- REQUIRED ACTION -
Please output exactly the part of the records below that opens with the line containing "Proof. apply Forall_app." and closes with the line containing "pose proof (byte_to_N_lt b).", both lines included, and nothing else.

◇ ◇ ◇ ◇ ◇ ◇ ◇

(* ===== verification/GoQuote.v ===== *)
(** * Quoting in error texts

    The verb [%q] of Go's fmt, which the protocol errors use: [strconv.QuoteRune] on
    a byte and [strconv.Quote] on bytes read from the network.  Runes above 0xFF are
    printable or not by Unicode's tables, which are the argument [isPrint]. *)

From S2P Require Import Prelude.

(** ** UTF-8 *)

Definition RuneError : N := 65533.

Definition in_range (lo hi : N) (b : byte) : bool := (lo <=? Byte.to_N b)%N && (Byte.to_N b <=? hi)%N.
Definition continuation : byte → bool := in_range 128 191.
Definition low6 (b : byte) : N := N.land (Byte.to_N b) 63.

(** The bytes allowed after a first byte of two, three and four. *)
Definition second3 (b0 : byte) : byte → bool :=
  in_range (if (Byte.to_N b0 =? 224)%N then 160 else 128) (if (Byte.to_N b0 =? 237)%N then 159 else 191).
Definition second4 (b0 : byte) : byte → bool :=
  in_range (if (Byte.to_N b0 =? 240)%N then 144 else 128) (if (Byte.to_N b0 =? 244)%N then 143 else 191).

(** [utf8.DecodeRuneInString]: the rune and its width; an encoding that is not
    valid is [RuneError] of width one. *)
Definition DecodeRune (s : bytes) : N * nat :=
  match s with
  | [] => (RuneError, 0%nat)
  | b0 :: s =>
      if (Byte.to_N b0 <? 128)%N then (Byte.to_N b0, 1%nat)
      else if in_range 194 223 b0 then
        match s with
        | b1 :: _ =>
            if continuation b1 then (N.land (Byte.to_N b0) 31 * 64 + low6 b1, 2%nat)%N else (RuneError, 1%nat)
        | _ => (RuneError, 1%nat)
        end
      else if in_range 224 239 b0 then
        match s with
        | b1 :: b2 :: _ =>
            if second3 b0 b1 && continuation b2
            then ((N.land (Byte.to_N b0) 15 * 64 + low6 b1) * 64 + low6 b2, 3%nat)%N else (RuneError, 1%nat)
        | _ => (RuneError, 1%nat)
        end
      else if in_range 240 244 b0 then
        match s with
        | b1 :: b2 :: b3 :: _ =>
            if second4 b0 b1 && continuation b2 && continuation b3
            then (((N.land (Byte.to_N b0) 7 * 64 + low6 b1) * 64 + low6 b2) * 64 + low6 b3, 4%nat)%N
            else (RuneError, 1%nat)
        | _ => (RuneError, 1%nat)
        end
      else (RuneError, 1%nat)
  end.

(** [utf8.AppendRune] of a valid rune. *)
Definition tail6 (r : N) (shift : N) : byte := byte_of_N (128 + N.land (N.shiftr r shift) 63).
Definition EncodeRune (r : N) : bytes :=
  if (r <? 128)%N then [byte_of_N r]
  else if (r <? 2048)%N then [byte_of_N (192 + N.shiftr r 6); tail6 r 0]
  else if (r <? 65536)%N then [byte_of_N (224 + N.shiftr r 12); tail6 r 6; tail6 r 0]
  else [byte_of_N (240 + N.shiftr r 18); tail6 r 12; tail6 r 6; tail6 r 0].

(** ** Quoting *)

Definition hex_digit (n : N) : byte := byte_of_N (if (n <? 10)%N then 48 + n else 87 + n).
Fixpoint hex (digits : nat) (n : N) : bytes :=
  match digits with O => [] | S k => hex_digit (N.land (N.shiftr n (4 * N.of_nat k)) 15) :: hex k n end.

Section quote.
Variable isPrint : N → bool.

(** [strconv.IsPrint]. *)
Definition IsPrint (r : N) : bool :=
  if (r <=? 255)%N then
    (32 <=? r)%N && (r <? 127)%N || (161 <=? r)%N && negb (r =? 173)%N
  else isPrint r.

(** The escapes with a letter. *)
Definition escapes : list (N * byte) :=
  [(7, x61); (8, x62); (12, x66); (10, x6e); (13, x72); (9, x74); (11, x76)]%N.

(** [appendEscapedRune]; [quote] is the delimiter. *)
Definition appendEscapedRune (quote r : N) : bytes :=
  if (r =? quote)%N || (r =? 92)%N then [x5c; byte_of_N r]
  else if IsPrint r then EncodeRune r
  else
    match find (λ e, (e.1 =? r)%N) escapes with
    | Some (_, c) => [x5c; c]
    | None =>
        if (r <? 32)%N || (r =? 127)%N then [x5c; x78] ++ hex 2 r
        else if (r <? 65536)%N then [x5c; x75] ++ hex 4 r
        else [x5c; x55] ++ hex 8 r
    end.

(** The loop of [appendQuotedWith]; a round consumes a byte at least. *)
Fixpoint quoted (fuel : nat) (s : bytes) : bytes :=
  match fuel, s with
  | S fuel, b :: _ =>
      let '(r, width) := DecodeRune s in
      (if (width =? 1)%nat && (r =? RuneError)%N then [x5c; x78] ++ hex 2 (Byte.to_N b)
       else appendEscapedRune 34 r)
      ++ quoted fuel (drop width s)
  | _, _ => []
  end.

(** [%q] of a byte slice and of a byte. *)
Definition Quote (s : bytes) : bytes := [x22] ++ quoted (length s) s ++ [x22].
Definition QuoteByte (b : byte) : bytes := [x27] ++ appendEscapedRune 39 (Byte.to_N b) ++ [x27].
End quote.

(** ** Lemmas *)

Lemma DecodeRune_width b s : (1 <= (DecodeRune (b :: s)).2)%nat.
Proof.
  unfold DecodeRune. repeat (match goal with |- context [if ?c then _ else _] => destruct c end; simpl; [lia|]).
  all: destruct s as [|b1 [|b2 [|b3 s]]]; repeat case_match; simpl; lia.
Qed.

(** The length is enough fuel. *)
Lemma quoted_fuel p fuel s : (length s <= fuel)%nat → quoted p fuel s = quoted p (length s) s.
Proof.
  revert s. induction fuel as [fuel IH] using lt_wf_ind. intros [|b s] Hf; [by destruct fuel|].
  destruct fuel as [|fuel]; simpl in Hf; [lia|]. cbn [quoted length].
  pose proof (DecodeRune_width b s) as Hw. destruct (DecodeRune (b :: s)) as [r w]. simpl in Hw. f_equal.
  destruct w as [|w]; [lia|]. cbn [drop]. pose proof (length_drop s w).
  rewrite (IH fuel), (IH (length s)) by (rewrite ?length_drop; lia). done.
Qed.

(** What is quoted stays on one line: no byte is a control character. *)
Definition graphic (b : byte) : Prop := (32 <= Byte.to_N b)%N.

Lemma land_bound n k : (N.land n (2 ^ k - 1) < 2 ^ k)%N.
Proof. replace (2 ^ k - 1)%N with (N.ones k) by (rewrite N.ones_equiv; lia). rewrite N.land_ones. apply N.mod_lt. lia. Qed.

Lemma low6_lt b : (low6 b < 64)%N.
Proof. apply (land_bound _ 6). Qed.

Lemma DecodeRune_lt s : ((DecodeRune s).1 < 2 ^ 21)%N.
Proof.
  unfold DecodeRune. destruct s as [|b0 s]; [done|].
  pose proof (byte_to_N_lt b0). pose proof (land_bound (Byte.to_N b0) 5). pose proof (land_bound (Byte.to_N b0) 4).
  pose proof (land_bound (Byte.to_N b0) 3). change (2 ^ 5 - 1)%N with 31%N in *.
  change (2 ^ 4 - 1)%N with 15%N in *. change (2 ^ 3 - 1)%N with 7%N in *.
  change (2 ^ 21)%N with 2097152%N. change RuneError with 65533%N.
  destruct s as [|b1 [|b2 [|b3 s]]];
    try pose proof (low6_lt b1); try pose proof (low6_lt b2); try pose proof (low6_lt b3);
    repeat case_match; cbn [fst]; unfold RuneError; simpl in *; lia.
Qed.

Lemma graphic_of_N n : (32 <= n < 256)%N → graphic (byte_of_N n).
Proof. intros H. unfold graphic. rewrite byte_to_N_of_N, N.mod_small by lia. lia. Qed.

Lemma hex_graphic k n : Forall graphic (hex k n).
Proof.
  induction k as [|k IH]; constructor; [|done]. apply graphic_of_N.
  pose proof (land_bound (N.shiftr n (4 * N.of_nat k)) 4) as H. change (2 ^ 4 - 1)%N with 15%N in H.
  change (2 ^ 4)%N with 16%N in H. case_match; lia.
Qed.

Lemma tail6_graphic r k : graphic (tail6 r k).
Proof.
  apply graphic_of_N. pose proof (land_bound (N.shiftr r k) 6) as H. change (2 ^ 6 - 1)%N with 63%N in H.
  change (2 ^ 6)%N with 64%N in H. lia.
Qed.

Lemma EncodeRune_graphic r : (32 <= r < 2 ^ 21)%N → Forall graphic (EncodeRune r).
Proof.
  intros H. change (2 ^ 21)%N with 2097152%N in H. unfold EncodeRune.
  assert (∀ k, N.shiftr r k = r / 2 ^ k)%N as Hs by (intros; apply N.shiftr_div_pow2).
  assert (∀ n a b c, r < b * c → c <= a → 32 <= n → n + a <= 256 → 32 <= n + r / b < 256)%N as Hd.
  { intros n a b c H1 H2 H3 H4. pose proof (N.Div0.div_lt_upper_bound r b c H1) as H5.
    generalize dependent (r / b)%N. intros q H5. lia. }
  destruct (N.ltb_spec r 128); [|destruct (N.ltb_spec r 2048); [|destruct (N.ltb_spec r 65536)]];
    repeat constructor; try apply tail6_graphic; apply graphic_of_N; rewrite ?Hs; [lia|..].
  - apply (Hd 192 64 (2 ^ 6) 32)%N; lia.
  - apply (Hd 224 32 (2 ^ 12) 16)%N; lia.
  - apply (Hd 240 16 (2 ^ 18) 8)%N; lia.
Qed.

Lemma escaped_graphic p q r : (32 <= q < 127)%N → (r < 2 ^ 21)%N → Forall graphic (appendEscapedRune p q r).
Proof.
  intros Hq Hr. unfold appendEscapedRune. destruct (_ || _) eqn:E1.
  { assert (r = q ∨ r = 92)%N as Hqr by (by rewrite orb_true_iff, !N.eqb_eq in E1).
    repeat constructor; [done|]. apply graphic_of_N. destruct Hqr; subst; lia. }
  destruct (IsPrint p r) eqn:E2.
  { apply EncodeRune_graphic. split; [|done]. unfold IsPrint in E2. destruct (N.leb_spec r 255); [|lia].
    rewrite orb_true_iff, !andb_true_iff, !N.leb_le in E2. destruct E2 as [[? _]|[? _]]; lia. }
  destruct (find _ _) as [[? c]|] eqn:E3.
  { apply find_some in E3 as [E3 _]. repeat constructor; [done|]. unfold escapes in E3. simpl in E3.
    repeat destruct E3 as [E3|E3]; try (injection E3 as <- <-; done). done. }
  repeat case_match; apply Forall_app; split; try apply hex_graphic; repeat constructor; done.
Qed.

Lemma quoted_graphic p fuel s : Forall graphic (quoted p fuel s).
Proof.
  revert s. induction fuel as [|fuel IH]; intros [|b s]; [done..|]. cbn [quoted].
  pose proof (DecodeRune_lt (b :: s)) as Hr. destruct (DecodeRune (b :: s)) as [r w]. simpl in Hr.
  apply Forall_app. split; [|done]. case_match; [|apply escaped_graphic; lia || done].
  apply Forall_app. split; [by repeat constructor|apply hex_graphic].
Qed.

Lemma Quote_graphic p s : Forall graphic (Quote p s).
Proof. apply Forall_app. split; [by repeat constructor|]. apply Forall_app. split; [apply quoted_graphic|by repeat constructor]. Qed.

Lemma QuoteByte_graphic p b : Forall graphic (QuoteByte p b).
Proof.
  pose proof (byte_to_N_lt b). apply Forall_app. split; [by repeat constructor|].
  apply Forall_app. split; [apply escaped_graphic; lia|by repeat constructor].
Qed.

Lemma Itoa_graphic z : Forall graphic (Itoa z).
Proof.
  assert (∀ fuel n acc, Forall graphic acc → Forall graphic (digits fuel n acc)) as Hd.
  { induction fuel as [|fuel IH]; intros n acc Ha; [done|]. cbn [digits].
    destruct (N.ltb_spec n 10); [|apply IH]; constructor; try done; apply graphic_of_N; [lia|].
    pose proof (N.mod_lt n 10 ltac:(done)) as Hm. generalize dependent (n mod 10)%N. intros; lia. }
  unfold Itoa. case_match; repeat constructor; try done; by apply Hd.
Qed.

Example quote_examples :
  let p := (λ _, true) in
  QuoteByte p x2b = str "'+'" ∧ QuoteByte p x00 = str "'\x00'" ∧ QuoteByte p x27 = str "'\''"
  ∧ QuoteByte p xe9 = x27 :: [xc3; xa9; x27] ∧ QuoteByte p x85 = str "'\u0085'"
  ∧ Quote p (str "1a" ++ [x0a; xff]) = x22 :: str "1a\n\xff" ++ [x22]
  ∧ Quote p [xe2; x82; xac] = [x22; xe2; x82; xac; x22].
Proof. vm_compute. done. Qed.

◇ ◇ ◇ ◇ ◇ ◇ ◇

- YOUR RESPONSE -
Proof. apply Forall_app. split; [by repeat constructor|]. apply Forall_app. split; [apply quoted_graphic|by repeat constructor]. Qed.

Lemma QuoteByte_graphic p b : Forall graphic (QuoteByte p b).
Proof.
  pose proof (byte_to_N_lt b). apply Forall_app. split; [by repeat constructor|].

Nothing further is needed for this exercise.